Madame Blavatsky, co-founder with Col. Olcott of the Theosophical Society, had this to say on the reputation of the Brahmans and Buddhists for integrity. No wonder many evangelicals (like the French missionary Abbe Dubois, for example) found the Brahmans detestable…How could downright charlatans professing a false faith have any regard for men of spiritual stature? —-
* So firmly established seems to have been the reputation of the Brahmans and Buddhists for the highest morality, and that since time immemorial, that we find Colonel Henry Yule, in his admirable edition of “Marco Polo,” giving the following testimony: “The high virtues ascribed to the Brahman and Indian merchants were, perhaps, in part, matter of tradition . . . but the eulogy is so constant among mediaeval travellers that it must have had a solid foundation.

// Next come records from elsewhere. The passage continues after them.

(** * StreamsyncUI: the component builder facade of [streamsync/ui_manager.py]

    A shallow embedding of the class [StreamsyncUI] and of the parts of
    [streamsync.core_ui] it calls, followed by the properties of component
    creation, lookup and refresh. *)

From stdpp Require Import gmap strings list fin_maps.

Open Scope string_scope.
Open Scope Z_scope.

(** ** Python values

    Keyword arguments are a loosely typed bag ([**kwargs]); the values that
    reach the facade are [None], booleans, integers, strings, callables
    (event handlers) and dictionaries with string keys. A callable carries
    its [__name__] when it has one (a function does, a [functools.partial]
    object does not). *)

#[warnings="-register-all"]
Inductive pyval :=
  | PNone
  | PBool (b : bool)
  | PInt (z : Z)
  | PStr (s : string)
  | PCallable (name : option string)
  | PDict (d : gmap string pyval).

(** [callable(v)] *)
Definition callable (v : pyval) : bool :=
  match v with PCallable _ => true | _ => false end.

(** Truth value of a Python object, as used by [x or None] and [if x]. *)
Definition truthy (v : pyval) : bool :=
  match v with
  | PNone => false
  | PBool b => b
  | PInt z => negb (Z.eqb z 0)
  | PStr s => negb (String.eqb s "")
  | PCallable _ => true
  | PDict d => negb (Nat.eqb (size d) 0)
  end.

(** ** Exceptions *)

Inductive exn :=
  | UIError (msg : string)
  | RuntimeError (msg : string)
  | TypeError (msg : string)
  | AttributeError (msg : string)
  | ValidationError (msg : string).

(** The error the specification calls [NotInContainerError]:
    [UIError("A component can only be created inside a container")]. *)
Definition NotInContainerError : exn :=
  UIError "A component can only be created inside a container".

(** The error the specification calls [ComponentNotFoundError]:
    [RuntimeError(f"Component {component_id} not found")]. *)
Definition ComponentNotFoundError (component_id : string) : exn :=
  RuntimeError ("Component " ++ component_id ++ " not found").

(** ** Components *)

(** Modelled from the spec: the class [Component] of [streamsync.core_ui]
    is not part of the sources at hand. The record has the fields of the
    data model: id, type tag, parent reference (absent for the root),
    ordering key, attribute payload, handler map, binding and flag. The
    ordering key is an integer in the data model; the field holds whatever
    value is assigned to it, since the facade assigns what it is passed. *)
Record Component := mkComponent {
  id : string;
  type : string;
  parentId : option string;
  position : pyval;
  attributes : gmap string pyval;
  handlers : option (gmap string pyval);
  binding : option pyval;
  flag : string;
}.

(** [component.position = p] *)
Definition set_position (c : Component) (p : pyval) : Component :=
  {| id := id c; type := type c; parentId := parentId c; position := p;
     attributes := attributes c; handlers := handlers c;
     binding := binding c; flag := flag c |}.
(** Every task leaves the frame of the state as its setter, if it has one,
    made it. *)
Lemma handle_frame (h : Host) (cfg : Config) (b : Browser) (ev : Event) (s : State) :
  drain_frame
    (match ev with
     | CallEnqueueRequest _ url | CallSetCollectorUrl url => setCollectorUrl cfg url s
     | CallSetUseLocalStorage v => set_useLocalStorage v s
     | CallSetAnonymousTracking v => set_anonymousTracking v s
     | CallSetBufferSize v => set_bufferSize v s
     | _ => s
     end)
    (state (handle h cfg b ev s)).
Proof.
  destruct ev; cbn [handle]; try apply drain_frame_refl.
  - (* enqueueRequest *)
    unfold enqueueRequest, setCollectorUrl. cbv zeta.
    set (s0 := set_configCollectorUrl (Some (url ++ path cfg)) s).
    destruct (usePost cfg).
    + destruct (maxPostBytes cfg <=? _); [frame_step|].
      eapply drain_frame_trans; [|apply afterPush_frame]. frame_step.
    + destruct (_ && _); [destruct (useXhr cfg); frame_step|].
      eapply drain_frame_trans; [|apply afterPush_frame]. frame_step.
  - unfold public_executeQueue.
    destruct (negb _); [apply executeQueue_frame | apply drain_frame_refl].
  - unfold bufferFlusher. destruct (flusherRegistered cfg); [|apply drain_frame_refl].
    destruct (negb _); [apply executeQueue_frame | apply drain_frame_refl].
  - (* a response *)
    cbv zeta.
    set (s0 := if readyState =? 4 then set_pending (remove_nth i (pending s)) s else s).
    assert (Hs0 : drain_frame s s0) by (subst s0; destruct (readyState =? 4); frame_step).
    destruct (nth_error (pending s) i) as [[n batch| |armed|batch]|];
      try apply drain_frame_refl;
      (eapply drain_frame_trans; [exact Hs0|]).
    + unfold xhr_onreadystatechange. cbv zeta.
      destruct (readyState =? 4); [|apply drain_frame_refl].
      destruct (isSuccessfulRequest statusCode).
      * unfold andThen, emit. cbn [thrown state].
        eapply drain_frame_trans;
          [apply (removeEventsFromQueue_frame h cfg b n) | apply executeQueue_frame].
      * destruct (negb _); cbn [emit state]; [|frame_step].
        eapply drain_frame_trans;
          [apply (removeEventsFromQueue_frame h cfg b n) | frame_step].
    + unfold idService_onreadystatechange.
      destruct (readyState =? 4); [apply executeQueue_frame | apply drain_frame_refl].
    + unfold bypass_onreadystatechange.
      destruct (readyState =? 4); [|apply drain_frame_refl].
      destruct (isSuccessfulRequest statusCode); apply drain_frame_refl.
  - (* a timer *)
    destruct (nth_error (pending s) i) as [[n batch| |[|]|batch]|];
      try apply drain_frame_refl.
    + eapply drain_frame_trans; [|apply xhrTimeout_frame]. frame_step.
    + destruct (executingQueue s); [|frame_step].
      eapply drain_frame_trans; [|apply executeQueue_frame]. frame_step.
  - (* the pixel loads *)
    destruct (nth_error (pending s) i) as [[n batch| |armed|batch]|];
      try apply drain_frame_refl.
    unfold image_onload. cbv zeta.
    change (drain_frame s
              (state (executeQueue h cfg b false
                        (removeEventsFromQueue h cfg b 1
                           (set_pending (remove_nth i (pending s)) s))))).
    eapply drain_frame_trans; [|apply executeQueue_frame].
    eapply drain_frame_trans; [|apply (removeEventsFromQueue_frame h cfg b 1)].
    frame_step.
  - destruct (nth_error (pending s) i) as [[n batch| |armed|batch]|];
      try apply drain_frame_refl.
    unfold image_onerror. frame_step.
Qed.

(** X14.  While [useLocalStorage] is off, the manager never writes to
    storage: through any run of tasks in which [setUseLocalStorage(true)] is
    not called, the flag stays off and the stored text stays what it was,
    whatever is enqueued, sent, answered or timed out. *)
Theorem storage_untouched_while_off
    (h : Host) (cfg : Config) (tasks : list (Browser * Event)) (s : State) :
  forallb (fun t => negb (isStorageSwitch (snd t))) tasks = true ->
  useLocalStorage s = false ->
  useLocalStorage (fst (run h cfg tasks s)) = false
  /\ stored (fst (run h cfg tasks s)) = stored s.
Proof.
  revert s. induction tasks as [|[b ev] rest IH]; intros s Htasks Hoff; [now split|].
  cbn [forallb snd] in Htasks. apply andb_true_iff in Htasks.
  destruct Htasks as [Hev Hrest].
  cbn [run fst].
  pose proof (handle_frame h cfg b ev s) as (_ & Hl & _ & _ & Hs & _).
  assert (Hoff' : useLocalStorage (state (handle h cfg b ev s)) = false).
  { rewrite Hl. destruct ev; try exact Hoff. destruct v; [discriminate|reflexivity]. }
  assert (Hstored : stored (state (handle h cfg b ev s)) = stored s).
  { destruct ev; now apply Hs. }
  destruct (IH _ Hrest Hoff') as (Hfin & Hst).
  split; [exact Hfin | congruence].
Qed.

In fact, it would not be difficult to trace a chain of similar testimony from ancient times down to our own. Arrian says no Indian was ever accused of falsehood. Hwen T’sang ascribes to the people of India eminent uprightness, honesty, and disinterestedness. Friar Jordanus (circa 1330) says the people of Lesser India (Sindh and Western India) were true in speech and eminent in justice; and we may also refer to the high character given to the Hindus by Abul Fazl. Butafter 150 years of European trade, indeed, we find a sad deterioration. . . . Yet Pallas, in the last century, noticing the Bamyan colony at Astrakhan, says its members were notable for an upright dealing that made them greatly preferable to Armenians. And that wise and admirable public servant, the late Sir William Sleeman, in our own time, has said that he knew no class of men in the world more strictly honorable than the mercantile classes of India.” (1)
The sad examples of the rapid demoralization of savage American Indians, as soon as they are made to live in a close proximity with Christian officials and missionaries, are familiar in our modern days.